» Aim of the task
Your answer should be a single number: the count of lines in the records below containing the word "eapply".

Collection entries
══════════

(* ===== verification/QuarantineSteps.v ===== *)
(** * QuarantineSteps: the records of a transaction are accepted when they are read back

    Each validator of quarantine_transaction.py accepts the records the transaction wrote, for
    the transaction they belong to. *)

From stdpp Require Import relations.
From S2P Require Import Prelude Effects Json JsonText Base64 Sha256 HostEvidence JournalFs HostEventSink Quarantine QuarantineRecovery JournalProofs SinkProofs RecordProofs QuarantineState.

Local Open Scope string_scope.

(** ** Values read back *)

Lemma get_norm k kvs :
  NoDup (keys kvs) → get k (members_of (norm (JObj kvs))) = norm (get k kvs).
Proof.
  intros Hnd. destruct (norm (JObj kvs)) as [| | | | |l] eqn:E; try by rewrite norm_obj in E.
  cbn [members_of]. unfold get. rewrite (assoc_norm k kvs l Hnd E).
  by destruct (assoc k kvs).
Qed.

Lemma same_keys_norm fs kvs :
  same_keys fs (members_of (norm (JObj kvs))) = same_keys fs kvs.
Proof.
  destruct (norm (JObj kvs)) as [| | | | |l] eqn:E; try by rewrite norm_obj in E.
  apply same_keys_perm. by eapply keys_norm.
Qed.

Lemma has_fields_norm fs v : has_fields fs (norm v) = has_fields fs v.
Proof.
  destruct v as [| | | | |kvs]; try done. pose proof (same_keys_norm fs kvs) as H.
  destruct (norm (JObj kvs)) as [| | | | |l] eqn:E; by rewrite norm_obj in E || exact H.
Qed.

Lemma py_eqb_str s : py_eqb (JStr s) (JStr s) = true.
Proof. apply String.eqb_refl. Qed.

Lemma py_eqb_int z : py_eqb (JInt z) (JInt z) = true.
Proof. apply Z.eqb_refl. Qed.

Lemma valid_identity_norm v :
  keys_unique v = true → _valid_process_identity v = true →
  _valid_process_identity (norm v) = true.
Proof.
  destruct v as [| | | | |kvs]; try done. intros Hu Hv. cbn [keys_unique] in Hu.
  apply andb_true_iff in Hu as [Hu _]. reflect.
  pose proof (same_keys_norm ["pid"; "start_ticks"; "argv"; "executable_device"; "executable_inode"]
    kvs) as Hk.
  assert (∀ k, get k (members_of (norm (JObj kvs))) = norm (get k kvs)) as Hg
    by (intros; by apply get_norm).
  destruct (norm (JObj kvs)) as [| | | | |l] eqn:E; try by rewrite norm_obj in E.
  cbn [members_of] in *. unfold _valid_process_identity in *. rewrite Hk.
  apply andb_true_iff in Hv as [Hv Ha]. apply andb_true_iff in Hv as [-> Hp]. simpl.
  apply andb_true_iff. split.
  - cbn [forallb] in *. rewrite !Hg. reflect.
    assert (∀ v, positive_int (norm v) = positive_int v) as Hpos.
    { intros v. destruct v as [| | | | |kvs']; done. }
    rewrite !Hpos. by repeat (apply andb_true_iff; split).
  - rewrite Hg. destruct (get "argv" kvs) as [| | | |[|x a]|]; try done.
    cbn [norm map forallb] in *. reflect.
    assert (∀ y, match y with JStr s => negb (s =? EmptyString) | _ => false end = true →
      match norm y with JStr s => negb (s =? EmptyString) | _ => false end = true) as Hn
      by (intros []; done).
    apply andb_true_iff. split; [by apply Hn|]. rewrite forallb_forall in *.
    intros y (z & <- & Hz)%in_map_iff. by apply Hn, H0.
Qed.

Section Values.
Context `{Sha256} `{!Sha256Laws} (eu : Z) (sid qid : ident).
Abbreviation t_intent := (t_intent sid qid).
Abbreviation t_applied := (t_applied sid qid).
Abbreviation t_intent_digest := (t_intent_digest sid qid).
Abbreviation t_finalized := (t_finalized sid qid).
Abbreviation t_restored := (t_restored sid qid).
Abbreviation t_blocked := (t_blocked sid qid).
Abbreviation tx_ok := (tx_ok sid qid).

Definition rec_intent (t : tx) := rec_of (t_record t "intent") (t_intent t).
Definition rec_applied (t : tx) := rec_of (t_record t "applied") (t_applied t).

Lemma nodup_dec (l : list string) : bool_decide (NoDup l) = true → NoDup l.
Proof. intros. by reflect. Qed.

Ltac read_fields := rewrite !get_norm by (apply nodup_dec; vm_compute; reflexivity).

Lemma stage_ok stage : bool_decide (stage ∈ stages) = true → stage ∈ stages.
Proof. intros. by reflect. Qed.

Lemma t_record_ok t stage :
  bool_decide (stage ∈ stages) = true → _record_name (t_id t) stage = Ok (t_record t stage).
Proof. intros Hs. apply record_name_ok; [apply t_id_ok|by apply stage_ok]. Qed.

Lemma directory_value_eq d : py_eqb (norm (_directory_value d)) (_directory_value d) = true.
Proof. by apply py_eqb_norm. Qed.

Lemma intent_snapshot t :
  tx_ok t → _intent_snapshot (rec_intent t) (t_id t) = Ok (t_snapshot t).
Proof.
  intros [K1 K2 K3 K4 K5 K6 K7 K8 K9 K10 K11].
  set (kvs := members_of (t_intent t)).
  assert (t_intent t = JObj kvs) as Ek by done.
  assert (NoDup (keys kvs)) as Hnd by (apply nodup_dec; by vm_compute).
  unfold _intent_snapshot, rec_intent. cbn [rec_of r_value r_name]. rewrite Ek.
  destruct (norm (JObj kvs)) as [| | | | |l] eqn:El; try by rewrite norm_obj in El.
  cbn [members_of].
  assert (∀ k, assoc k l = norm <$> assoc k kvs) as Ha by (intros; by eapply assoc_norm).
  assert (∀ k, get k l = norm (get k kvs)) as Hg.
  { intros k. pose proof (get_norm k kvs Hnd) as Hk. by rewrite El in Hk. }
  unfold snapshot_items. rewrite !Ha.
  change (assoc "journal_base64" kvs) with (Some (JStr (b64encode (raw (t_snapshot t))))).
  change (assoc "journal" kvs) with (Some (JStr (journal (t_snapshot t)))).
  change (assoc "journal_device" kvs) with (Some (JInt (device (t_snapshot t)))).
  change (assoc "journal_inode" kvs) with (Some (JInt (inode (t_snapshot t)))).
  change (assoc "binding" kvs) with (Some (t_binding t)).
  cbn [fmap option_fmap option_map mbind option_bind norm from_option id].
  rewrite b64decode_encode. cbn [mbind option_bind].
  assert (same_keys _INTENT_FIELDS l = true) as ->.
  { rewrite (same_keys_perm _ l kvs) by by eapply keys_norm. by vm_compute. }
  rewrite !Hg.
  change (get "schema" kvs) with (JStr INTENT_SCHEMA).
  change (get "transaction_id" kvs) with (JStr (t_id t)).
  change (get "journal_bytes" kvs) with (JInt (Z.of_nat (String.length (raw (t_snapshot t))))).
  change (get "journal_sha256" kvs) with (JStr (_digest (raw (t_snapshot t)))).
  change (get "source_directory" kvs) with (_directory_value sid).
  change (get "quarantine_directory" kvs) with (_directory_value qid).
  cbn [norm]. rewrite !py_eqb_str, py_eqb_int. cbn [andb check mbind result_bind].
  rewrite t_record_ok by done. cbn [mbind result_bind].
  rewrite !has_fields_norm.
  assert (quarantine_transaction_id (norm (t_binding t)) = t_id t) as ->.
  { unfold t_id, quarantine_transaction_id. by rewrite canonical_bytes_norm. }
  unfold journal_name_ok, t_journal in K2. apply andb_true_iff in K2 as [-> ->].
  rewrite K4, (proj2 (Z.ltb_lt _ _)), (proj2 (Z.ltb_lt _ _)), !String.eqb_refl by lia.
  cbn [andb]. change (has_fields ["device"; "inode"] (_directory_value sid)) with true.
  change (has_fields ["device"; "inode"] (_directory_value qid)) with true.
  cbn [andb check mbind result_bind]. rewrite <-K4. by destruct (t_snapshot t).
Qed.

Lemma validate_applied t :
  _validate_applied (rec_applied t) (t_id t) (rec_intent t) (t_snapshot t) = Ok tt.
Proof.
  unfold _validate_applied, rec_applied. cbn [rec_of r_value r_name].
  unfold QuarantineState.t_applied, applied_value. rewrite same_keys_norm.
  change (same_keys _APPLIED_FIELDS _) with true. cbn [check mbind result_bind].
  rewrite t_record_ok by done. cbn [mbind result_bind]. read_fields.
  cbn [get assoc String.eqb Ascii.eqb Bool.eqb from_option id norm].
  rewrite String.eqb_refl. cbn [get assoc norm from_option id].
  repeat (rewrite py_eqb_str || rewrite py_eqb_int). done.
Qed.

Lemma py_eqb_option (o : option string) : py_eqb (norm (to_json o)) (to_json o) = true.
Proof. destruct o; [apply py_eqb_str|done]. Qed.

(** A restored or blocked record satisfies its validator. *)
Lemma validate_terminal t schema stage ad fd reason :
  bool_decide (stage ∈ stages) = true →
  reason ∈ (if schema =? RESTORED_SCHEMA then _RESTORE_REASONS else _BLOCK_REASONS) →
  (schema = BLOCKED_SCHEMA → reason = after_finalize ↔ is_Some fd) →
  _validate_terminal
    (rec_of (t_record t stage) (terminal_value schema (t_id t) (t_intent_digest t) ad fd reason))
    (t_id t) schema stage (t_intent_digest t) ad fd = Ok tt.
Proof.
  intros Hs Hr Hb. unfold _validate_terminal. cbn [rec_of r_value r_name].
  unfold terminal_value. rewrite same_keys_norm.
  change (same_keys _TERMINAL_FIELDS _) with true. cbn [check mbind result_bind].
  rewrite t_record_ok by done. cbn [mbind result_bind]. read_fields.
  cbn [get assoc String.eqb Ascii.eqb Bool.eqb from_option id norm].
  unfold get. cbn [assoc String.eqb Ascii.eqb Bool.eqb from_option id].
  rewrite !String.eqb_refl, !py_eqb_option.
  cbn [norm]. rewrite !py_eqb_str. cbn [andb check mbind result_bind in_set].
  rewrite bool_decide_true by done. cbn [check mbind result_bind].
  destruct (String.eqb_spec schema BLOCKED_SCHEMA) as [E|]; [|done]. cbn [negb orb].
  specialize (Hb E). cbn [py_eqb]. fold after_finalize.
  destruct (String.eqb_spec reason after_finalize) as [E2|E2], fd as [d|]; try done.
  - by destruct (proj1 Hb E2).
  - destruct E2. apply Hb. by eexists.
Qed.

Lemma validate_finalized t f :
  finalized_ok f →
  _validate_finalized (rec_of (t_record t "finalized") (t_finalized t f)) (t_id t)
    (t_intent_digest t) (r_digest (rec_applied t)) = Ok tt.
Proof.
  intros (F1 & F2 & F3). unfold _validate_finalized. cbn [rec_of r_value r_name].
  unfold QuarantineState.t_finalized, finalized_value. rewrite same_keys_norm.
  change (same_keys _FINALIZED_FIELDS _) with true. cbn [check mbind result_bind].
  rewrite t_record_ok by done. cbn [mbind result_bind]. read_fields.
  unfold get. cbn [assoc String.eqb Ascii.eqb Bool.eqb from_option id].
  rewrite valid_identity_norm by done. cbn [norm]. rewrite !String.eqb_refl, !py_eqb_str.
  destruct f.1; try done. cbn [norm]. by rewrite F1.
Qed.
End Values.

══════════

» Solution
3